Monday, June 28, 2010

House and Home



We bought our current house for two reasons. It had great square footage and it had good woods. The good woods part was a specific request from our three boys. Our last house was in a beautiful valley in Utah, bordered by mountain peaks. Although we were surrounded by the illusion of trees, bright green patches covering the mountainside in the distance, there were no trees of any significant size to be found in our little valley.

Our house and each of its hundreds of neighboring houses had a token little sprout, usually centered in the landscaping, giving height to the surrounding bushes and flowers. But for boys, who dream of climbing thick branches and building tree forts, it was a wasteland of dessert.

So when we arrived in New York our boys were in awe. So many trees, in all directions. So many branches to climb and forests to explore. Their only criteria for a new home was that it be surrounded by good woods. The kind you can hike through and explore. The kind you can escape to when life’s stress and mom’s rules become too much to handle.

After losing two other houses to bidding wars and bad inspections we finally found this one. It had decent square footage for the money, something we had been struggling to find. And it had woods. Five acres of great woods. It didn’t matter to the boys that the house itself needed a whole lot of TLC.

So our first year in New York proved to be a jumble of finding new doctors, figuring out new DMV rules, getting four kids settled in three different schools, and on top of all that, a non-stop renovation project. We tore out walls and ripped up carpet. We steamed off room after room of wallpaper and painted every single wall in the house. Four layers of linoleum, a history lesson in floor coverings, was removed from half the downstairs and many dusty hours later our ‘new’ wood floors were sanded and stained.

With the help of four strong kids we gutted the kitchen to the studs and built it back up again. One weekend we drove to the IKEA store in Boston and loaded up a kitchen full of cabinets to create our new cooking space. Side by side on the newly sanded wood floors, the kids and I pored over directions and figured out how to assemble those same cabinets.
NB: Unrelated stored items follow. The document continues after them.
(* ===== verification/Storage.v ===== *)
(** The storage port, [src/qtrad/ports/storage.py], and the redaction of raw
    payloads done before anything is stored ([adapters/postgres/store.py]). *)

From S2P Require Import Prelude PySorted PyStr PyTime PyDecimal PyJson Domain.
From Stdlib Require Import Ascii.

(** A Python dict with string keys, in insertion order. *)
Definition dict : Type := list (string * json).
Definition dict_get (key : string) (d : dict) : option json :=
  snd <$> List.find (λ kv, String.eqb kv.1 key) d.
(** [d[key]] *)
Definition dict_item (key : string) (d : dict) : res json :=
  match dict_get key d with Some v => Ok v | None => Raise (KeyError key) end.
(** [d.get(key)] *)
Definition dict_opt (key : string) (d : dict) : json := default JNull (dict_get key d).

Record RawMessage : Type := mkRaw {
  rm_provider : string;
  rm_environment : string;
  rm_subscription : string;
  rm_deduplication_key : string;
  rm_received_time : datetime;
  rm_payload : dict;
  rm_payload_representation : RawPayloadRepresentation;
  rm_adapter_version : string;
  rm_capture_session_id : option string;
  rm_source_class : option string;
  rm_capture_source_id : option string;
  rm_universe_id : option string;
  rm_configuration_hash : option string;
  rm_connection_generation : option Z;
  rm_arrival_sequence : option Z }.

Record AppendResult : Type := mkAppendResult {
  ar_event : option EventEnvelope;
  ar_raw_record_id : option Z;
  ar_duplicate : bool }.

Record EventPage : Type := mkEventPage {
  ep_events : list EventEnvelope;
  ep_high_water_position : Z }.

(** [sorted(set(positions))] *)
Definition sorted_set (l : list Z) : list Z := py_sorted id (remove_dups l).

Definition EventPage_post_init (p : EventPage) : res unit :=
  raise_if (ep_high_water_position p <? 0)
           (ValueError "event high-water position cannot be negative");;
  positions ← for_each (λ positions event,
      match ev_global_position event, ev_persisted_time event with
      | Some position, Some _ =>
          raise_if (position <=? 0) (ValueError "event page positions must be positive");;
          Ok (positions ++ [position])
      | _, _ => Raise (ValueError "event pages require persisted events")
      end) [] (ep_events p);
  raise_if (negb (bool_decide (positions = sorted_set positions)))
           (ValueError "event page positions must be strictly increasing");;
  raise_if (match list.last positions with Some l => ep_high_water_position p <? l | None => false end)
           (ValueError "event page cannot exceed its high-water position").

Definition EventPage_new (p : EventPage) : res EventPage := EventPage_post_init p;; Ok p.

(** ** Redaction *)

Definition _SENSITIVE_KEY_FRAGMENTS : list string :=
  ["password"; "api_key"; "apikey"; "token"; "secret"; "cst"].

(** [fragment in text] *)
Fixpoint is_prefix (p l : list ascii) : bool :=
  match p, l with
  | [], _ => true
  | c :: p, d :: l => Ascii.eqb c d && is_prefix p l
  | _, [] => false
  end.
Fixpoint contains_chars (fragment l : list ascii) : bool :=
  is_prefix fragment l || match l with [] => false | _ :: l => contains_chars fragment l end.
Definition contains (fragment text : string) : bool := contains_chars (chars fragment) (chars text).

Definition sensitive_key (key : string) : bool :=
  let normalised := replace "-" "_" (lower key) in
  existsb (λ fragment, contains fragment normalised) _SENSITIVE_KEY_FRAGMENTS.

(** [_redact_mapping]: nested objects and objects directly inside a list. *)
Fixpoint redact_object (j : json) : json :=
  match j with
  | JObj kvs =>
      JObj (map (λ kv,
        if sensitive_key kv.1 then (kv.1, JStr "[REDACTED]")
        else (kv.1, match kv.2 with
                    | JObj _ => redact_object kv.2
                    | JList l =>
                        JList (map (λ child, match child with
                                             | JObj _ => redact_object child
                                             | _ => child
                                             end) l)
                    | item => item
                    end)) kvs)
  | _ => j
  end.

Definition _redact_mapping (value : dict) : dict :=
  match redact_object (JObj value) with JObj kvs => kvs | _ => [] end.

(** No sensitive key, at any depth, still carries its value. *)
Fixpoint redacted (j : json) : bool :=
  match j with
  | JObj kvs =>
      forallb (λ kv, (negb (sensitive_key kv.1)
                      || match kv.2 with JStr s => String.eqb s "[REDACTED]" | _ => false end)
                     && redacted kv.2) kvs
  | JList l => forallb redacted l
  | _ => true
  end.

Fixpoint no_list_in_list (j : json) : bool :=
  match j with
  | JObj kvs => forallb (λ kv, no_list_in_list kv.2) kvs
  | JList l => forallb (λ child, match child with JList _ => false | _ => true end
                                 && no_list_in_list child) l
  | _ => true
  end.

Lemma forallb_map {A B} (f : B → bool) (g : A → B) l : forallb f (map g l) = forallb (λ x, f (g x)) l.
Proof. induction l; cbn; congruence. Qed.

Lemma redact_object_spec j : no_list_in_list j = true →
  match j with
  | JList l => forallb (λ child, redacted (match child with JObj _ => redact_object child
                                           | _ => child end)) l = true
  | _ => redacted (redact_object j) = true
  end.
Proof.
  induction j as [|b|n|f|s|l IH|kvs IH] using json_rect_nested; intros Hn; try done.
  - cbn [no_list_in_list] in Hn. apply forallb_forall. intros child Hc. rewrite forallb_forall in Hn.
    specialize (Hn child Hc). rewrite list.Forall_forall in IH.
    specialize (IH child (proj2 (list_elem_of_In _ _) Hc)). bool_prop.
    destruct child; try done. by apply IH.
  - cbn [redact_object redacted no_list_in_list] in *. rewrite forallb_map.
    apply forallb_forall. intros [k v] Hin. rewrite forallb_forall in Hn. specialize (Hn _ Hin).
    rewrite list.Forall_forall in IH. specialize (IH _ (proj2 (list_elem_of_In _ _) Hin)). cbn [fst snd] in *.
    destruct (sensitive_key k) eqn:Ek; cbn [fst snd negb orb andb]; rewrite Ek; cbn [negb orb andb]; [done|].
    specialize (IH Hn). destruct v; try done. cbn [redacted]. by rewrite forallb_map.
Qed.

(** Redaction is complete for payloads that do not put a list directly inside a list: after it, no
    sensitive key at any depth still carries its value. *)
Theorem redact_complete payload :
  no_list_in_list (JObj payload) = true → redacted (JObj (_redact_mapping payload)) = true.
Proof. intros H. exact (redact_object_spec (JObj payload) H). Qed.

(** Redaction does not look inside a list that is itself an item of a list: a sensitive value
    there is stored as it came. *)
Theorem redact_misses_nested_lists key secret :
  sensitive_key key = true → secret ≠ "[REDACTED]" →
  let payload := [("rows", JList [JList [JObj [(key, JStr secret)]]])] in
  _redact_mapping payload = payload ∧ redacted (JObj payload) = false.
Proof.
  intros Hk Hs payload. split; [reflexivity|]. unfold payload.
  cbn [redacted forallb fst snd]. rewrite Hk. apply String.eqb_neq in Hs. rewrite Hs.
  cbn [negb orb andb]. by rewrite andb_false_r.
Qed.

Lemma redact_complete_witness :
  redacted (JObj (_redact_mapping
    [("api-key", JStr "k"); ("rows", JList [JObj [("password", JStr "p"); ("bid", JInt 1)]])])) = true.
Proof. apply redact_complete. reflexivity. Defined.

Lemma redact_misses_nested_lists_witness :
  redacted (JObj [("rows", JList [JList [JObj [("X-CST", JStr "abc")]]])]) = false.
Proof. refine (proj2 (redact_misses_nested_lists "X-CST" "abc" _ _)); [reflexivity|discriminate]. Defined.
More than any other house we’ve lived in, this one has the most of our literal blood, sweat and tears in it. It is very true that death, divorce and house renovation are the three biggest stresses in life. We’ve lived through two of the three and have battle scars to prove it.

This weekend I was telling my mother-in-law that Jeff has dreams of someday building our retirement home in the woods behind our house, then selling the house we live in now. I know it would take a miracle, or the lottery, for that to happen, so I don’t dwell on the idea often, but I have thought through a few aspects of it.

I love the idea of a house tucked in the woods. I love the idea of new construction, where you know what every light switch is for and you don’t have random extra pipes in your plumbing system. It sounds very appealing to have a totally finished house, down to the last piece of trim and double paned window. But one aspect of this idea really bothers me.

In this scenario we would share a driveway with our old house. Every day, every single time I ran errands or headed to work, I would be forced to drive right past this old house, and know that someone else has set up their life in it. I’d have to see the flowers they chose for the flower beds and wouldn’t have a vote when they decided to tear down the old garage or build a new deck that wasn’t to my liking. This dwelling that has been molded into what our family wanted would no longer be mine. Our memories would be erased as a new family settled in. It would be hard to watch it unfold on a daily basis.

I know it’s happened in every house we’ve ever lived in. We’ve driven past our old houses when we’ve visited Missouri, New Hampshire and Washington D.C. The cars in the driveway are no longer ours and the landscaping has changed. As long as I only have to see them once or twice, I’m okay with that. It’s just a reminder that home is where the people you love happen to hang out. It’s never really a specific building.

Watching my youngest child navigate his toddler and preschool years in the midst of cross country moves has taught me a lot about stability and being grounded. He thought every family put all their belongings in boxes every year and lived in hotels for weeks at a time. All that mattered in his life was that every morning, when he woke up, whether it be in a sprawling house in Utah or a tiny hotel room at the Residence Inn, as long as the people he loved were smiling back at him, he was ‘home’.

I know we won’t live in this house forever. Some day it will be time to move on. As much as I’ve loved the other places we’ve lived, I’ve always been excited to see what was next. Every move opened up opportunities for new memories and new life experiences.

But somehow this house may be different. It’s the only house we’ve ever put so much work into, poured so much love into, and spread so much elbow grease into every cob webbed corner. Until the time comes to think about packing it all up and moving on, I continue to love this house. It’s where we make memories for today.

Even with all of its never ending repair projects, it feels deeply like home.

2 comments:

Anonymous said...

Hi Judy - I think often about the distinction between house and home, just as you've done in this lovely post. I lived in the same house all my life until moving out on my own after college. I continued to think of that house as "home" until very recently. Now, one husband, a move to the Midwest, and two kids later, I have started to think of my current house as my "home," reminding me once again that it is the people rather than the structure that infuses a place with meaning.

Anonymous said...

Hi Judy, what a lovely post. Having always lived in old, old houses, I can so relate to the upheaval of the renovations. And how much more fiercely you love a place when your own blood and sweat and tears is literally in it.